**Your objective**
Return exactly the span of lines in the following data that opens with the line containing "if (0 <=? z) && (z" and closes with the line containing "(** The ways". Include nothing else.

**Material supplied**
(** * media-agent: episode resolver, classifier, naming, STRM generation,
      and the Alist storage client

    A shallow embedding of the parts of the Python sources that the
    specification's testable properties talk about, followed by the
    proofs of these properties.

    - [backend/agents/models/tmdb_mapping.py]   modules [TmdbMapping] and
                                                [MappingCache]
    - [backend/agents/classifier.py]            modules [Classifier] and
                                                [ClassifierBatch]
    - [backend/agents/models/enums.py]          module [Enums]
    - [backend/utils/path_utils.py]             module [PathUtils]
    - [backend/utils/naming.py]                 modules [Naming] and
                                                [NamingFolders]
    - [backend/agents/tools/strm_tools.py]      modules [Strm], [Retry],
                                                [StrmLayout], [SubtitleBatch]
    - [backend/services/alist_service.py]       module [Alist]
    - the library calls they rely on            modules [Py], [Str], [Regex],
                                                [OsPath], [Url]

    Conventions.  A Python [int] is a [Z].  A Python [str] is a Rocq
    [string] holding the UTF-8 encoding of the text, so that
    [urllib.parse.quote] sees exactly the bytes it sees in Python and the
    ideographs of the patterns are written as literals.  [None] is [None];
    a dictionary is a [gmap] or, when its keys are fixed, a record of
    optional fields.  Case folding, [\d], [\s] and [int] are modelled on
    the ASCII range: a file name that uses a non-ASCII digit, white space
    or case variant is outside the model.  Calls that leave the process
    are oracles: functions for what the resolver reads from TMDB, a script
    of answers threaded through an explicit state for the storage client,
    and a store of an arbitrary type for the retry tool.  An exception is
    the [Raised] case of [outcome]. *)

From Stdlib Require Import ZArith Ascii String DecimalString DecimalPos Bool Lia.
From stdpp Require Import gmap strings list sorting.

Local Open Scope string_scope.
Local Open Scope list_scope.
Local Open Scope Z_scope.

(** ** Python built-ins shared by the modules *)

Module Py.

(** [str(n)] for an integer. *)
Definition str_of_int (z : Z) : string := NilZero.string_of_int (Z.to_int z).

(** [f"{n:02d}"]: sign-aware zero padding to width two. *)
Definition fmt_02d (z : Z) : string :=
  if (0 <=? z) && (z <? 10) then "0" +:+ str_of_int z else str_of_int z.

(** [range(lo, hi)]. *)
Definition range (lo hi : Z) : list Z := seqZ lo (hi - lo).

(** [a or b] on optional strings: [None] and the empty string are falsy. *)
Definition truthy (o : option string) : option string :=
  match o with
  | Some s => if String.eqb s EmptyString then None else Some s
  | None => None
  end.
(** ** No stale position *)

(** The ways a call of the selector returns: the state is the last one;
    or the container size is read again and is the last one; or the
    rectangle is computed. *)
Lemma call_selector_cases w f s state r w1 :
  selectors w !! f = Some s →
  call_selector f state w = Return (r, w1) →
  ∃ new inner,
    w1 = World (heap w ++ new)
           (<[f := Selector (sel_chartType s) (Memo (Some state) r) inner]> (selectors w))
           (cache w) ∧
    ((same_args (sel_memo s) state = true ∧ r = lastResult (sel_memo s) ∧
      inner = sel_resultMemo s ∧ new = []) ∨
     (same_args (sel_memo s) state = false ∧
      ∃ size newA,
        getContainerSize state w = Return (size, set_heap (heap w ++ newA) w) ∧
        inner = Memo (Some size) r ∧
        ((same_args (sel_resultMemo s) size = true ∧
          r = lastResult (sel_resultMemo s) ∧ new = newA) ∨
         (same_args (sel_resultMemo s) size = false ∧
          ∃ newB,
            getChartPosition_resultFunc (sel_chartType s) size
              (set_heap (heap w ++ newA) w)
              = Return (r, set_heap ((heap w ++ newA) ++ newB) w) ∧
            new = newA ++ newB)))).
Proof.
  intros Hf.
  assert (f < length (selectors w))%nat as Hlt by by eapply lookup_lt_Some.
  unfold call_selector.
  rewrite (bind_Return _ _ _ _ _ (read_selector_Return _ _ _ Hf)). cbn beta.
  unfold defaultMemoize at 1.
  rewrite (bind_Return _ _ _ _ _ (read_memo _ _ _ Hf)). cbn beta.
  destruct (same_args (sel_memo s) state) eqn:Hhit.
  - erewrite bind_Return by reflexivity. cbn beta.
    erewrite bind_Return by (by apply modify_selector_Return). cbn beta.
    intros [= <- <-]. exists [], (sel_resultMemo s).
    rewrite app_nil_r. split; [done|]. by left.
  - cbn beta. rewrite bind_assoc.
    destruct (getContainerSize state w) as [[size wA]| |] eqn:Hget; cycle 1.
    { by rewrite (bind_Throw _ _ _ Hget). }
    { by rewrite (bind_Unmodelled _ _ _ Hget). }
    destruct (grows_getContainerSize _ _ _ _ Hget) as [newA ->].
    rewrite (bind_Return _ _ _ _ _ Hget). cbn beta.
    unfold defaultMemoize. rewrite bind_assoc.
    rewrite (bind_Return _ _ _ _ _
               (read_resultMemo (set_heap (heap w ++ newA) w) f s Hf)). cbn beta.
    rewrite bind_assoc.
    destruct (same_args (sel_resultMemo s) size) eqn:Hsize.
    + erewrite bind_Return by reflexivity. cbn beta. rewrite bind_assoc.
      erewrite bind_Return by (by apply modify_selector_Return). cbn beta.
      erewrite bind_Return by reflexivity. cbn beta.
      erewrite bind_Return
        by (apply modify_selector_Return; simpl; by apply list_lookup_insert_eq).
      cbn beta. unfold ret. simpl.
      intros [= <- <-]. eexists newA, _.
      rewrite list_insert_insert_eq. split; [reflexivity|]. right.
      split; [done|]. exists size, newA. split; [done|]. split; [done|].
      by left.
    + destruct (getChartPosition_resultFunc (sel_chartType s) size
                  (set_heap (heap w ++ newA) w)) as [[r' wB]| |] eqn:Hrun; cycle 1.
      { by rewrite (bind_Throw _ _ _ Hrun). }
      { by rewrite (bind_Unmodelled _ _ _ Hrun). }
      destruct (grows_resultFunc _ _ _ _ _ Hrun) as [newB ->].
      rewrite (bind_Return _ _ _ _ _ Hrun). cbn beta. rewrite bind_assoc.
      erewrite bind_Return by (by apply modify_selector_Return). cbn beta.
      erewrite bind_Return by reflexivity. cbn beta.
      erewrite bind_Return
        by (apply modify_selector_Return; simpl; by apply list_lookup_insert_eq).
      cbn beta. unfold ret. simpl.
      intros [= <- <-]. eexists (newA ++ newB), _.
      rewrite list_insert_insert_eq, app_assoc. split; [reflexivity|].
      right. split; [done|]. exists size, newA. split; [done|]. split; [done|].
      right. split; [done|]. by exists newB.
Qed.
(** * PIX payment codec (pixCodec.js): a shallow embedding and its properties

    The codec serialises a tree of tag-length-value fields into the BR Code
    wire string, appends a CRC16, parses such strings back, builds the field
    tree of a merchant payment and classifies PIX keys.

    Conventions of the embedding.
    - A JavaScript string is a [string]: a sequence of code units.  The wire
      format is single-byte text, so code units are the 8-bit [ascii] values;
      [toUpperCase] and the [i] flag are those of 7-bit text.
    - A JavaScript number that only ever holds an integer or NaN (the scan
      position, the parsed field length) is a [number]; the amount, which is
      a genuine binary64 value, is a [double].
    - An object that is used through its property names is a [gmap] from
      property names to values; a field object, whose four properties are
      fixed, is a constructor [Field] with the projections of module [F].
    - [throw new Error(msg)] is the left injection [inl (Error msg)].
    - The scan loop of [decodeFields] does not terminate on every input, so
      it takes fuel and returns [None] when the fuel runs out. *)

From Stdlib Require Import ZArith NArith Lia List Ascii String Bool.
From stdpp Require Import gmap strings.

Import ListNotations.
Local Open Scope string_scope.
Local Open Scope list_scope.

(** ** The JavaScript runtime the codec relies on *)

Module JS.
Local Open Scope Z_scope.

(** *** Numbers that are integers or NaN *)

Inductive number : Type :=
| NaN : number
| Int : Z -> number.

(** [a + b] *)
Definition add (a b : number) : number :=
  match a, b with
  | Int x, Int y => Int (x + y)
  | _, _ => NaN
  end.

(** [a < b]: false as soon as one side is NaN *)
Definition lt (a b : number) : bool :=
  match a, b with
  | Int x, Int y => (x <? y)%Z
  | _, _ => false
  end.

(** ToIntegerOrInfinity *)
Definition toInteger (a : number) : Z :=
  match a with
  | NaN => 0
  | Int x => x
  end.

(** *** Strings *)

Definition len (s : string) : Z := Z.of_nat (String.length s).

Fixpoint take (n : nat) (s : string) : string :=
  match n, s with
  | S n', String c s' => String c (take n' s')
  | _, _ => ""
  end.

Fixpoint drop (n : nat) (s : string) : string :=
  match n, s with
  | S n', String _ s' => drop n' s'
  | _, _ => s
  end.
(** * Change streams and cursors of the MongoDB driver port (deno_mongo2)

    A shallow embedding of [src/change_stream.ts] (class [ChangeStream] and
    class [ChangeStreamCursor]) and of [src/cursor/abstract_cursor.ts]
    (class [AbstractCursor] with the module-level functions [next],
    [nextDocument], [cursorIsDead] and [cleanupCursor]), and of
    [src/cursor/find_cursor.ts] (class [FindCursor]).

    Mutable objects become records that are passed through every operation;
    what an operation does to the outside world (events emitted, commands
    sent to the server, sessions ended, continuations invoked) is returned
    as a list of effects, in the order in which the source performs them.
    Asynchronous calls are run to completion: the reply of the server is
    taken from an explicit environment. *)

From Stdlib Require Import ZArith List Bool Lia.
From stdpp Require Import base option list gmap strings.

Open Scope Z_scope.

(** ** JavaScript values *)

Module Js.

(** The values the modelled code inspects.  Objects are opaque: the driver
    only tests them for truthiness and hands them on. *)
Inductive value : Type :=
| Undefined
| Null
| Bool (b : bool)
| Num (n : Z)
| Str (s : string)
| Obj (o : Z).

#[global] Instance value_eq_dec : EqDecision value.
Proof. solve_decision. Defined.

**Your response**
  if (0 <=? z) && (z <? 10) then "0" +:+ str_of_int z else str_of_int z.

(** [range(lo, hi)]. *)
Definition range (lo hi : Z) : list Z := seqZ lo (hi - lo).

(** [a or b] on optional strings: [None] and the empty string are falsy. *)
Definition truthy (o : option string) : option string :=
  match o with
  | Some s => if String.eqb s EmptyString then None else Some s
  | None => None
  end.
(** ** No stale position *)

(** The ways a call of the selector returns: the state is the last one;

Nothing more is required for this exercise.